WORK TO COMPLETE:
Nothing in the data should be altered when it is repeated in full.

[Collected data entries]
(** * skiWeather: the forecast aggregation pipeline of [build.py]

    A shallow embedding of the data-processing core of [build.py] (the
    utilities, [extract_hourly_period], [process_day], the narrative
    generators, [avy_banner] and the aggregation loop of [main]) together
    with the properties its design document states about them.

    Conventions of the embedding.
    - A Python exception is a value [Raise e] of the error monad [res].
    - A JSON number is an exact rational ([Q]); Python's [round] is
      round-half-to-even on that rational, and the integers it produces are
      [Z]. The rounding of binary64 arithmetic is not part of the general
      definitions; for the two numerical utilities the binary64 evaluation
      is defined as well and compared with the exact one on whole inputs.
    - A Python [str] is a [string] (a byte sequence, UTF-8 for the few
      non-ASCII literals of the program).
    - The bulletin of the avalanche adapter is accessed by the program
      through chains of [dict.get]; it is kept as an untyped [json] value.
      The forecast model payload is accessed by fixed keys and positions; it
      is a record of columns. *)

From Stdlib Require Import ZArith QArith Qround String Ascii List Lia Floats.
From Stdlib Require Import Qabs.
From stdpp Require Import base option list strings gmap pretty.

Local Open Scope string_scope.
Local Open Scope list_scope.
Local Open Scope Z_scope.

(** ** Exceptions and the error monad *)

Inductive exn : Set :=
  | TypeError | ValueError | KeyError | IndexError | AttributeError
  | Unsupported.
(** [Unsupported] is not a Python exception: it marks a value whose Python
    text form ([repr] of a float, a list or a dict inside an f-string) is
    outside the embedding. *)

Inductive res (A : Type) : Type :=
  | Ok (a : A)
  | Raise (e : exn).
Arguments Ok {A} a.
Arguments Raise {A} e.

Global Instance res_ret : MRet res := fun A a => Ok a.
Global Instance res_bind : MBind res := fun A B f m =>
  match m with
  | Ok a => f a
  | Raise e => Raise e
  end.
Global Instance res_fmap : FMap res := fun A B f m =>
  match m with
  | Ok a => Ok (f a)
  | Raise e => Raise e
  end.

Definition is_Ok {A} (m : res A) : Prop := exists a, m = Ok a.

(** [l[i]] on a Python list. *)
Definition idx {A} (l : list A) (i : nat) : res A :=
  match l !! i with
  | Some x => Ok x
  | None => Raise IndexError
  end.

(** [mapM] for the error monad, left to right. *)
Fixpoint res_mapM {A B} (f : A -> res B) (l : list A) : res (list B) :=
  match l with
  | [] => Ok []
  | x :: l' => y ← f x; ys ← res_mapM f l'; Ok (y :: ys)
  end.

(** ** Python numbers *)

(** [round(x)]: nearest integer, ties to the even one. *)
Definition py_round (x : Q) : Z :=
  let f := Qfloor x in
  match Qcompare (x - inject_Z f) (1 # 2) with
  | Lt => f
  | Gt => f + 1
  | Eq => if Z.even f then f else f + 1
  end.

(** [round(x, 1)]: the nearest multiple of one tenth. *)
Definition py_round1 (x : Q) : Q :=
  inject_Z (py_round (x * 10)) / 10.

(** [x % 360] on numbers: the result has the sign of the divisor. *)
Definition py_mod360 (x : Q) : Q :=
  x - 360 * inject_Z (Qfloor (x / 360)).

Definition Qltb (x y : Q) : bool :=
  match Qcompare x y with Lt => true | _ => false end.

Definition Qsum (l : list Q) : Q := foldl Qplus 0%Q l.

(** [max(l)] and [min(l)] of a non-empty list: the first extremal element. *)
Definition Qmax_list (x : Q) (l : list Q) : Q :=
  foldl (fun m y => if Qltb m y then y else m) x l.
Definition Qmin_list (x : Q) (l : list Q) : Q :=
  foldl (fun m y => if Qltb y m then y else m) x l.

(** [l.index(x)]: position of the first element equal ([==]) to [x]. *)
Fixpoint Qindex (x : Q) (l : list Q) : res nat :=
  match l with
  | [] => Raise ValueError
  | y :: l' => if Qeq_bool y x then Ok O else S <$> Qindex x l'
  end.

(** ** Utilities *)

Definition dirs : list string := ["N"; "NE"; "E"; "SE"; "S"; "SW"; "W"; "NW"].

Definition deg_to_compass (deg : option Q) : res string :=
  match deg with
  | None => Ok "--"
  | Some d => idx dirs (Z.to_nat (py_round (py_mod360 d / 45) mod 8))
  end.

EXERCISE ANSWER:
(** * skiWeather: the forecast aggregation pipeline of [build.py]

    A shallow embedding of the data-processing core of [build.py] (the
    utilities, [extract_hourly_period], [process_day], the narrative
    generators, [avy_banner] and the aggregation loop of [main]) together
    with the properties its design document states about them.

    Conventions of the embedding.
    - A Python exception is a value [Raise e] of the error monad [res].
    - A JSON number is an exact rational ([Q]); Python's [round] is
      round-half-to-even on that rational, and the integers it produces are
      [Z]. The rounding of binary64 arithmetic is not part of the general
      definitions; for the two numerical utilities the binary64 evaluation
      is defined as well and compared with the exact one on whole inputs.
    - A Python [str] is a [string] (a byte sequence, UTF-8 for the few
      non-ASCII literals of the program).
    - The bulletin of the avalanche adapter is accessed by the program
      through chains of [dict.get]; it is kept as an untyped [json] value.
      The forecast model payload is accessed by fixed keys and positions; it
      is a record of columns. *)

From Stdlib Require Import ZArith QArith Qround String Ascii List Lia Floats.
From Stdlib Require Import Qabs.
From stdpp Require Import base option list strings gmap pretty.

Local Open Scope string_scope.
Local Open Scope list_scope.
Local Open Scope Z_scope.

(** ** Exceptions and the error monad *)

Inductive exn : Set :=
  | TypeError | ValueError | KeyError | IndexError | AttributeError
  | Unsupported.
(** [Unsupported] is not a Python exception: it marks a value whose Python
    text form ([repr] of a float, a list or a dict inside an f-string) is
    outside the embedding. *)

Inductive res (A : Type) : Type :=
  | Ok (a : A)
  | Raise (e : exn).
Arguments Ok {A} a.
Arguments Raise {A} e.

Global Instance res_ret : MRet res := fun A a => Ok a.
Global Instance res_bind : MBind res := fun A B f m =>
  match m with
  | Ok a => f a
  | Raise e => Raise e
  end.
Global Instance res_fmap : FMap res := fun A B f m =>
  match m with
  | Ok a => Ok (f a)
  | Raise e => Raise e
  end.

Definition is_Ok {A} (m : res A) : Prop := exists a, m = Ok a.

(** [l[i]] on a Python list. *)
Definition idx {A} (l : list A) (i : nat) : res A :=
  match l !! i with
  | Some x => Ok x
  | None => Raise IndexError
  end.

(** [mapM] for the error monad, left to right. *)
Fixpoint res_mapM {A B} (f : A -> res B) (l : list A) : res (list B) :=
  match l with
  | [] => Ok []
  | x :: l' => y ← f x; ys ← res_mapM f l'; Ok (y :: ys)
  end.

(** ** Python numbers *)

(** [round(x)]: nearest integer, ties to the even one. *)
Definition py_round (x : Q) : Z :=
  let f := Qfloor x in
  match Qcompare (x - inject_Z f) (1 # 2) with
  | Lt => f
  | Gt => f + 1
  | Eq => if Z.even f then f else f + 1
  end.

(** [round(x, 1)]: the nearest multiple of one tenth. *)
Definition py_round1 (x : Q) : Q :=
  inject_Z (py_round (x * 10)) / 10.

(** [x % 360] on numbers: the result has the sign of the divisor. *)
Definition py_mod360 (x : Q) : Q :=
  x - 360 * inject_Z (Qfloor (x / 360)).

Definition Qltb (x y : Q) : bool :=
  match Qcompare x y with Lt => true | _ => false end.

Definition Qsum (l : list Q) : Q := foldl Qplus 0%Q l.

(** [max(l)] and [min(l)] of a non-empty list: the first extremal element. *)
Definition Qmax_list (x : Q) (l : list Q) : Q :=
  foldl (fun m y => if Qltb m y then y else m) x l.
Definition Qmin_list (x : Q) (l : list Q) : Q :=
  foldl (fun m y => if Qltb y m then y else m) x l.

(** [l.index(x)]: position of the first element equal ([==]) to [x]. *)
Fixpoint Qindex (x : Q) (l : list Q) : res nat :=
  match l with
  | [] => Raise ValueError
  | y :: l' => if Qeq_bool y x then Ok O else S <$> Qindex x l'
  end.

(** ** Utilities *)

Definition dirs : list string := ["N"; "NE"; "E"; "SE"; "S"; "SW"; "W"; "NW"].

Definition deg_to_compass (deg : option Q) : res string :=
  match deg with
  | None => Ok "--"
  | Some d => idx dirs (Z.to_nat (py_round (py_mod360 d / 45) mod 8))
  end.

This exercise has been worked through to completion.